* What you will do:
Among the entries below, one stretch runs from the line that contains "assert (forall gs1" through the line that contains "rewrite Z.sub_0_r, Z.add_0_l". Repeat that stretch exactly, ends included, and only that.
━━━━━ Input records
(** ** Splitting and joining *)
Lemma split_point_spec at_ gs : forall offset index, Forall (fun g => 0 < segment_len g) gs -> offset < at_ <= offset + zsum segment_len gs ->
  exists l1 g l2, gs = l1 ++ g :: l2 /\ split_point at_ offset index gs = Some (index + len l1, at_ - offset - zsum segment_len l1) /\
    0 < at_ - offset - zsum segment_len l1 <= segment_len g.
Proof.
  induction gs as [|g gs IH]; intros offset index F Hr; [rewrite zsum_nil in Hr; lia|]. apply Forall_cons in F as [Hg F]. rewrite zsum_cons in Hr.
  cbn [split_point]. destruct (Z.leb_spec at_ (offset + segment_len g)).
  - exists [], g, gs. rewrite zsum_nil, len_nil, Z.add_0_r, Z.sub_0_r. split_and!; done || lia.
  - destruct (IH (offset + segment_len g) (index + 1) F) as (l1 & g' & l2 & -> & -> & Hw); [lia|].
    exists (g :: l1), g', l2. rewrite len_cons, zsum_cons. split_and!; [done|do 2 f_equal; lia|lia|lia].
Qed.

Lemma take_S_app_cons {A} (l k : list A) x : take (S (length l)) (l ++ x :: k) = l ++ [x].
Proof. induction l as [|y l IH]; [done|]. cbn in *. by rewrite IH. Qed.

Lemma drop_S_app_cons {A} (l k : list A) x : drop (S (length l)) (l ++ x :: k) = k.
Proof. induction l as [|y l IH]; [done|]. exact IH. Qed.

Definition split_post held s c cs at_ : SlabChain * SlabChain -> slabs -> Prop := fun r s' =>
  slab_inv held s' (r.1 :: r.2 :: cs) /\ same s s' cs /\
  content s' r.1 = take (Z.to_nat at_) (content s c) /\ content s' r.2 = drop (Z.to_nat at_) (content s c) /\
  sc_class r.1 = sc_class c /\ sc_class r.2 = sc_class c.

Lemma split_done held s s' c cs gs1 gs2 at_ : chain_ok s c -> Forall (chain_ok s) cs ->
  heap_ok held s' (map sg_allocation (gs1 ++ gs2) ++ refs cs) -> (forall q, cell_of s' q = cell_of s q) ->
  Forall (seg_ok s) (gs1 ++ gs2) -> flat_map (seg_bytes s) (gs1 ++ gs2) = content s c -> zsum segment_len gs1 = at_ ->
  split_post held s c cs at_ (mkChain (sc_class c) (sc_chunk_size c) at_ gs1, mkChain (sc_class c) (sc_chunk_size c) (sc_len c - at_) gs2) s'.
Proof.
  intros Fc F H Eb Fg Ec Ez. pose proof (content_len _ _ Fc) as Lc. rewrite <- Ec, segs_len, zsum_app in Lc by done.
  rewrite flat_map_app in Ec. apply Forall_app in Fg as [F1 F2]. pose proof (segs_len s gs1 F1) as L1.
  destruct (segs_keep s s' gs1) as [F1' E1]; [intros q _; apply Eb|done|]. destruct (segs_keep s s' gs2) as [F2' E2]; [intros q _; apply Eb|done|].
  destruct (chains_keep s s' cs) as [F' S']; [intros q _; apply Eb|done|].
  unfold split_post, slab_inv, content. cbn [fst snd sc_segments sc_class]. rewrite E1, E2. fold (content s c). rewrite <- Ec.
  assert (Z.to_nat at_ = length (flat_map (seg_bytes s) gs1)) as -> by (unfold len in L1; lia).
  rewrite take_app_length, drop_app_length. split_and!; try done.
  - unfold refs in *. cbn [flat_map sc_segments]. by rewrite (assoc_L (++)), <- map_app.
  - constructor; [|constructor; [|done]]; split; cbn; done || lia || apply Fc.
Qed.

Lemma chain_split_off_spec held s c cs at_ : slab_inv held s (c :: cs) -> 0 <= at_ <= len (content s c) ->
  wp (chain_split_off at_ c) s (split_post held s c cs at_) (fun _ _ => False).
Proof.
  intros I Ha. destruct (inv_head _ _ _ _ I) as (H & Fc & F). rewrite (content_len _ _ Fc) in Ha. pose proof Fc as [Fs L Ck].
  assert (forall gs1 gs2, gs1 ++ gs2 = sc_segments c -> zsum segment_len gs1 = at_ -> split_post held s c cs at_
    (mkChain (sc_class c) (sc_chunk_size c) at_ gs1, mkChain (sc_class c) (sc_chunk_size c) (sc_len c - at_) gs2) s) as Whole
    by (intros gs1 gs2 E Ez; apply split_done; rewrite ?E; done).
  unfold chain_split_off, chain_new. destruct (Z.ltb_spec (sc_len c) at_); [lia|]. rewrite (proj2 (Z.leb_gt _ _) Ck).
  wp_step. wp_step. unfold mret at 1, outcome_ret.
  destruct (Z.eqb_spec at_ (sc_len c)) as [->|].
  { wp_step. rewrite Z.sub_diag in Whole. destruct c; cbn in *. apply (Whole _ []); [apply app_nil_r|done]. }
  destruct (Z.eqb_spec at_ 0) as [->|].
  { wp_step. rewrite Z.sub_0_r in Whole. by apply (Whole []). }
  destruct (split_point_spec at_ (sc_segments c) 0 0) as (l1 & g & l2 & Es & -> & Hw); [|lia|].
  { eapply Forall_impl; [exact Fs|]. intros g Hg. exact (proj2 (seg_len s g Hg)). }
  rewrite Z.sub_0_r, Z.add_0_l in *. cbn [expect]. do 2 wp_step. assert (get (sc_segments c) (len l1) = Some g) as Eg.
  { unfold get, len. rewrite Es, (proj2 (Z.leb_le 0 _)), Nat2Z.id by lia. by apply list_lookup_middle. }
  rewrite (idx_get _ _ _ Eg).
  set (w := at_ - zsum segment_len l1) in *. wp_step. wp_step. unfold len. rewrite Nat2Z.id.
  destruct (Z.eqb_spec w (segment_len g)).
  { wp_step. apply Whole; [apply take_drop|]. rewrite Es, take_S_app_cons, zsum_app, zsum_singleton. lia. }
  destruct (Z.eqb_spec w 0); [lia|]. pose proof Fs as Fs'. rewrite Es in Fs'. apply Forall_app in Fs' as [F1 [Fg F2]%Forall_cons].
  destruct (seg_cut s g w Fg) as (Sf & Sb & Ef & Eb); [lia|].
  wp_step. eapply wp_mono; [apply (arc_clone_spec held s _ (sg_allocation g) H)| |done].
  { rewrite Es, map_app. set_solver. }
  intros p s' (-> & H' & Eq). wp_step. apply split_done; try done.
  - eapply heap_perm; [reflexivity| |exact H'].
    rewrite Es, take_app_length, drop_S_app_cons, !map_app. cbn. solve_Permutation.
  - rewrite Es, take_app_length, drop_S_app_cons. rewrite Forall_app, Forall_cons. split; [apply Forall_app; split; [done|by repeat constructor]|done].
  - unfold content. rewrite Es, take_app_length, drop_S_app_cons, !flat_map_app. cbn [flat_map]. rewrite !app_nil_r, <- !(assoc_L (++)), Ef, Eb.
    f_equal. by rewrite (assoc_L (++)), take_drop.
  - rewrite Es, take_app_length, zsum_app, zsum_singleton.
    replace (segment_len (mkSegment _ _ _)) with w by (unfold segment_len; cbn; lia). subst w. lia.
Qed.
━━━━━━━━━━
* Answer for this exercise:
  assert (forall gs1 gs2, gs1 ++ gs2 = sc_segments c -> zsum segment_len gs1 = at_ -> split_post held s c cs at_
    (mkChain (sc_class c) (sc_chunk_size c) at_ gs1, mkChain (sc_class c) (sc_chunk_size c) (sc_len c - at_) gs2) s) as Whole
    by (intros gs1 gs2 E Ez; apply split_done; rewrite ?E; done).
  unfold chain_split_off, chain_new. destruct (Z.ltb_spec (sc_len c) at_); [lia|]. rewrite (proj2 (Z.leb_gt _ _) Ck).
  wp_step. wp_step. unfold mret at 1, outcome_ret.
  destruct (Z.eqb_spec at_ (sc_len c)) as [->|].
  { wp_step. rewrite Z.sub_diag in Whole. destruct c; cbn in *. apply (Whole _ []); [apply app_nil_r|done]. }
  destruct (Z.eqb_spec at_ 0) as [->|].
  { wp_step. rewrite Z.sub_0_r in Whole. by apply (Whole []). }
  destruct (split_point_spec at_ (sc_segments c) 0 0) as (l1 & g & l2 & Es & -> & Hw); [|lia|].
  { eapply Forall_impl; [exact Fs|]. intros g Hg. exact (proj2 (seg_len s g Hg)). }
  rewrite Z.sub_0_r, Z.add_0_l in *. cbn [expect]. do 2 wp_step. assert (get (sc_segments c) (len l1) = Some g) as Eg.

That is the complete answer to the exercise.